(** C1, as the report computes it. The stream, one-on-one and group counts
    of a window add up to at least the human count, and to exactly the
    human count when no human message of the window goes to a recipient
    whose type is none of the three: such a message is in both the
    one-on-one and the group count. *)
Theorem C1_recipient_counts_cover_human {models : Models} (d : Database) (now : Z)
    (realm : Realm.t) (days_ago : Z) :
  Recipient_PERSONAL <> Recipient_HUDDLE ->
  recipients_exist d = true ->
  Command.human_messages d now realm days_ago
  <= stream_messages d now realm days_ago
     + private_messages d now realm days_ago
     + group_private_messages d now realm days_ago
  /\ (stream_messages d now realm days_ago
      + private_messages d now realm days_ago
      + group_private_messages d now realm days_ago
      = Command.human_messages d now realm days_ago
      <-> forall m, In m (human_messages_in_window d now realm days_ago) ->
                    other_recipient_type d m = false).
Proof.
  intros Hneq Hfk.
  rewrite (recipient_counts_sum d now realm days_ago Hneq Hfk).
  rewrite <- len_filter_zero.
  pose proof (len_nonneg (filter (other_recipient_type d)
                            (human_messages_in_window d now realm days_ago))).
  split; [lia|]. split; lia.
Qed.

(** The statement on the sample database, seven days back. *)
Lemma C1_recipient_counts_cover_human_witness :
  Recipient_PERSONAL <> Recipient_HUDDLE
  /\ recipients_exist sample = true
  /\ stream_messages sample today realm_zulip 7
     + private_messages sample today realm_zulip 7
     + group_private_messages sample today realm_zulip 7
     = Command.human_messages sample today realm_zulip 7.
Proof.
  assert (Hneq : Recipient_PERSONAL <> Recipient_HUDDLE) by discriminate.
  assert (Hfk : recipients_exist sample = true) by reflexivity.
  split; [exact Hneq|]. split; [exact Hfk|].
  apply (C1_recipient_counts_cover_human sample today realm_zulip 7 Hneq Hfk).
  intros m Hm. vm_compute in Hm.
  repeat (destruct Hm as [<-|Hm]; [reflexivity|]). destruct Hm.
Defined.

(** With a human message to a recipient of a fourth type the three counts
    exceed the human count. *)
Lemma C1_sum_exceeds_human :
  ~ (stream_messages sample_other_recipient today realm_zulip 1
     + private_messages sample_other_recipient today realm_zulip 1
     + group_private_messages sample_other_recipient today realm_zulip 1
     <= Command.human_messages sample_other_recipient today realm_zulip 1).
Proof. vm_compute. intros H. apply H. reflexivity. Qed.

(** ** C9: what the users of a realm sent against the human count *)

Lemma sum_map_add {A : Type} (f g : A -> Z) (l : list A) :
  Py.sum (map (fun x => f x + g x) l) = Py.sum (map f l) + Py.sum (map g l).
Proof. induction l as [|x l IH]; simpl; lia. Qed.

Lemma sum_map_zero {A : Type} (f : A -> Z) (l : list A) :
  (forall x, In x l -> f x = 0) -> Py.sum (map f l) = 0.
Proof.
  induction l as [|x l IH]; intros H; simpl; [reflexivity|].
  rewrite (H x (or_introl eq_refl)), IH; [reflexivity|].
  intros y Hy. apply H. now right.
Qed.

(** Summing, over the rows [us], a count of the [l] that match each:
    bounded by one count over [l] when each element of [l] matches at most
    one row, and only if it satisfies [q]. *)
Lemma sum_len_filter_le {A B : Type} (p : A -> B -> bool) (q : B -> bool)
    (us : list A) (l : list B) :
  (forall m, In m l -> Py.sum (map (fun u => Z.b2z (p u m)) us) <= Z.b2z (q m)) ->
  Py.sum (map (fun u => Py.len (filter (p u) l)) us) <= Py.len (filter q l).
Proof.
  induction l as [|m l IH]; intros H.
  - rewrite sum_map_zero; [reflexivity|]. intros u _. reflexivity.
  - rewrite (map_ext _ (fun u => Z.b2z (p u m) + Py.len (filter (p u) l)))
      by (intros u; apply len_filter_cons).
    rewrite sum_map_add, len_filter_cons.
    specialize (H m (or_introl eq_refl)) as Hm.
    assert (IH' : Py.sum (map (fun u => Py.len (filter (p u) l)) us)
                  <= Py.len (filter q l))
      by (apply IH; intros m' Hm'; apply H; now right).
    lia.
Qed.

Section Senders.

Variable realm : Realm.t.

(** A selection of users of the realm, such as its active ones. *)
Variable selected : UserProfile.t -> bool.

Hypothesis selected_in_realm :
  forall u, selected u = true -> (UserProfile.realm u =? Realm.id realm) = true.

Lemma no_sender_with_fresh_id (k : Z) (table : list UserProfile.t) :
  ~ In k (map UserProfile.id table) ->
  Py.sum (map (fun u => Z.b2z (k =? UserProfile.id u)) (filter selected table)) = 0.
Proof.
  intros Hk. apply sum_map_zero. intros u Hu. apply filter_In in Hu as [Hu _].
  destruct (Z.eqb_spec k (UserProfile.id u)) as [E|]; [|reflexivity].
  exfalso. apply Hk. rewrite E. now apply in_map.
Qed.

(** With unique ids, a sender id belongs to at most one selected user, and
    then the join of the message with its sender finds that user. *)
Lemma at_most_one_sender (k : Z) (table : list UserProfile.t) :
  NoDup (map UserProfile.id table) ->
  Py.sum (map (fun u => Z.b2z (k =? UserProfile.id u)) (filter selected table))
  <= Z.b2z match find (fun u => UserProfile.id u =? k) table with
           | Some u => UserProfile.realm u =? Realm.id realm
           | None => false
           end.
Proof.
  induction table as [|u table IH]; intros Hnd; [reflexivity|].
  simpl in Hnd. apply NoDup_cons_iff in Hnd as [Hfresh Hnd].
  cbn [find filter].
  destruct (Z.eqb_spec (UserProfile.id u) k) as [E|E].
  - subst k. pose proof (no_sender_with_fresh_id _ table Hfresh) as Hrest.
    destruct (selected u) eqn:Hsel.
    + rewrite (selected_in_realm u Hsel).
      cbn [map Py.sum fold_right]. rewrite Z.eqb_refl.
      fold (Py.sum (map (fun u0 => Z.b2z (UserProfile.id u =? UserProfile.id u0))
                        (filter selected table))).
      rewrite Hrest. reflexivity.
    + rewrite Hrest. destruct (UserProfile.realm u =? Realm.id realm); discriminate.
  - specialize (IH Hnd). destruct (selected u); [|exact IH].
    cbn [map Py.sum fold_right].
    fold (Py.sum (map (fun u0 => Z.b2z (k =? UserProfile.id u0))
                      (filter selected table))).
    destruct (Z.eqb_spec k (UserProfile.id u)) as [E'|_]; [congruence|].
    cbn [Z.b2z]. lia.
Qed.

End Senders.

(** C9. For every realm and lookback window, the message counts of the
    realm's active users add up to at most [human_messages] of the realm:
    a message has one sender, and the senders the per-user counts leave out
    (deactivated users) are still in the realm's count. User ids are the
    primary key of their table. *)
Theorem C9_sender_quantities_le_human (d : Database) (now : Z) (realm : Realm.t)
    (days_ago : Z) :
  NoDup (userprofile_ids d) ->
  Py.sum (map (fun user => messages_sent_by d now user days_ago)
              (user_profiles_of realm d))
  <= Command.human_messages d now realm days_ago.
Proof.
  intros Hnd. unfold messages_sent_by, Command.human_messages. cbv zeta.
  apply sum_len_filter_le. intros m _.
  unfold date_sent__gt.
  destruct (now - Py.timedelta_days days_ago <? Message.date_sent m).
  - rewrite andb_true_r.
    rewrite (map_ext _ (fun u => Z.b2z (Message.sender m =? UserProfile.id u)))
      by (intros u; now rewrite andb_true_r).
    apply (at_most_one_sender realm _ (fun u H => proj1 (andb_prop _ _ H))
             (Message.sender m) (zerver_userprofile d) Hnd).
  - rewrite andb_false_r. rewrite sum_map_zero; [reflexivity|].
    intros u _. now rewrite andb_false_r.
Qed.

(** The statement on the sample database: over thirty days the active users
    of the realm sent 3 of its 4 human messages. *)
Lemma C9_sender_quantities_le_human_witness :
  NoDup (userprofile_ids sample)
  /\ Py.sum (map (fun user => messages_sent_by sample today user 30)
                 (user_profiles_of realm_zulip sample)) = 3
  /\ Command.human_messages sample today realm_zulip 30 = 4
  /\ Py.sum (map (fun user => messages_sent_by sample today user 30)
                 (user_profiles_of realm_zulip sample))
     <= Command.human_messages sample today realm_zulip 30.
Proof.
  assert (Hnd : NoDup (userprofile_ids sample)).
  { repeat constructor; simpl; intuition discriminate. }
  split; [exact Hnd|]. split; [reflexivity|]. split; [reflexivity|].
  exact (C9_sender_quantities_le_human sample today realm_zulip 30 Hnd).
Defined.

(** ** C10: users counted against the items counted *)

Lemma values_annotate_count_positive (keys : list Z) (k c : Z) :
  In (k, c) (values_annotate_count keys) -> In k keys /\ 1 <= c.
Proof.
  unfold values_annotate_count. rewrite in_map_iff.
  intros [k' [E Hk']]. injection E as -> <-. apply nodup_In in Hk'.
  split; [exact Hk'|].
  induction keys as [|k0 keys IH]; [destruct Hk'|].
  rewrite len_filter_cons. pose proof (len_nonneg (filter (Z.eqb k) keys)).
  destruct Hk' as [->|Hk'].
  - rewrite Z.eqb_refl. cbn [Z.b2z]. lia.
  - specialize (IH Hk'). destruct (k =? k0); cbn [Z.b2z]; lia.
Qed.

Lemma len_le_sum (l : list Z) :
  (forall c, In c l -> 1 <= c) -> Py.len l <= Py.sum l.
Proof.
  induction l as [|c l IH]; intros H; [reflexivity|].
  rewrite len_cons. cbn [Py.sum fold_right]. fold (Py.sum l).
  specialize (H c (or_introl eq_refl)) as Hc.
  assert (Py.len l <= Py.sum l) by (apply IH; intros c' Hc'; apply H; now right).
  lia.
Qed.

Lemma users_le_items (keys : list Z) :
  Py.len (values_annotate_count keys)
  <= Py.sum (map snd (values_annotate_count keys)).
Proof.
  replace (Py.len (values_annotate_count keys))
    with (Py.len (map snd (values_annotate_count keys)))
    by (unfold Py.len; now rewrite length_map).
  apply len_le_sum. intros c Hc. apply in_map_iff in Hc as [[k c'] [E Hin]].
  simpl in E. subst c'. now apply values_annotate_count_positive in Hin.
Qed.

——

◆ Work to be completed:
Retype exactly, and only, the lines above from the one where "(selected_in_realm u Hsel)." occurs up to and including the one where "(Message.sender m) (zerver_userprofile" occurs.

◆ Exercise answer:
    + rewrite (selected_in_realm u Hsel).
      cbn [map Py.sum fold_right]. rewrite Z.eqb_refl.
      fold (Py.sum (map (fun u0 => Z.b2z (UserProfile.id u =? UserProfile.id u0))
                        (filter selected table))).
      rewrite Hrest. reflexivity.
    + rewrite Hrest. destruct (UserProfile.realm u =? Realm.id realm); discriminate.
  - specialize (IH Hnd). destruct (selected u); [|exact IH].
    cbn [map Py.sum fold_right].
    fold (Py.sum (map (fun u0 => Z.b2z (k =? UserProfile.id u0))
                      (filter selected table))).
    destruct (Z.eqb_spec k (UserProfile.id u)) as [E'|_]; [congruence|].
    cbn [Z.b2z]. lia.
Qed.

End Senders.

(** C9. For every realm and lookback window, the message counts of the
    realm's active users add up to at most [human_messages] of the realm:
    a message has one sender, and the senders the per-user counts leave out
    (deactivated users) are still in the realm's count. User ids are the
    primary key of their table. *)
Theorem C9_sender_quantities_le_human (d : Database) (now : Z) (realm : Realm.t)
    (days_ago : Z) :
  NoDup (userprofile_ids d) ->
  Py.sum (map (fun user => messages_sent_by d now user days_ago)
              (user_profiles_of realm d))
  <= Command.human_messages d now realm days_ago.
Proof.
  intros Hnd. unfold messages_sent_by, Command.human_messages. cbv zeta.
  apply sum_len_filter_le. intros m _.
  unfold date_sent__gt.
  destruct (now - Py.timedelta_days days_ago <? Message.date_sent m).
  - rewrite andb_true_r.
    rewrite (map_ext _ (fun u => Z.b2z (Message.sender m =? UserProfile.id u)))
      by (intros u; now rewrite andb_true_r).
    apply (at_most_one_sender realm _ (fun u H => proj1 (andb_prop _ _ H))
             (Message.sender m) (zerver_userprofile d) Hnd).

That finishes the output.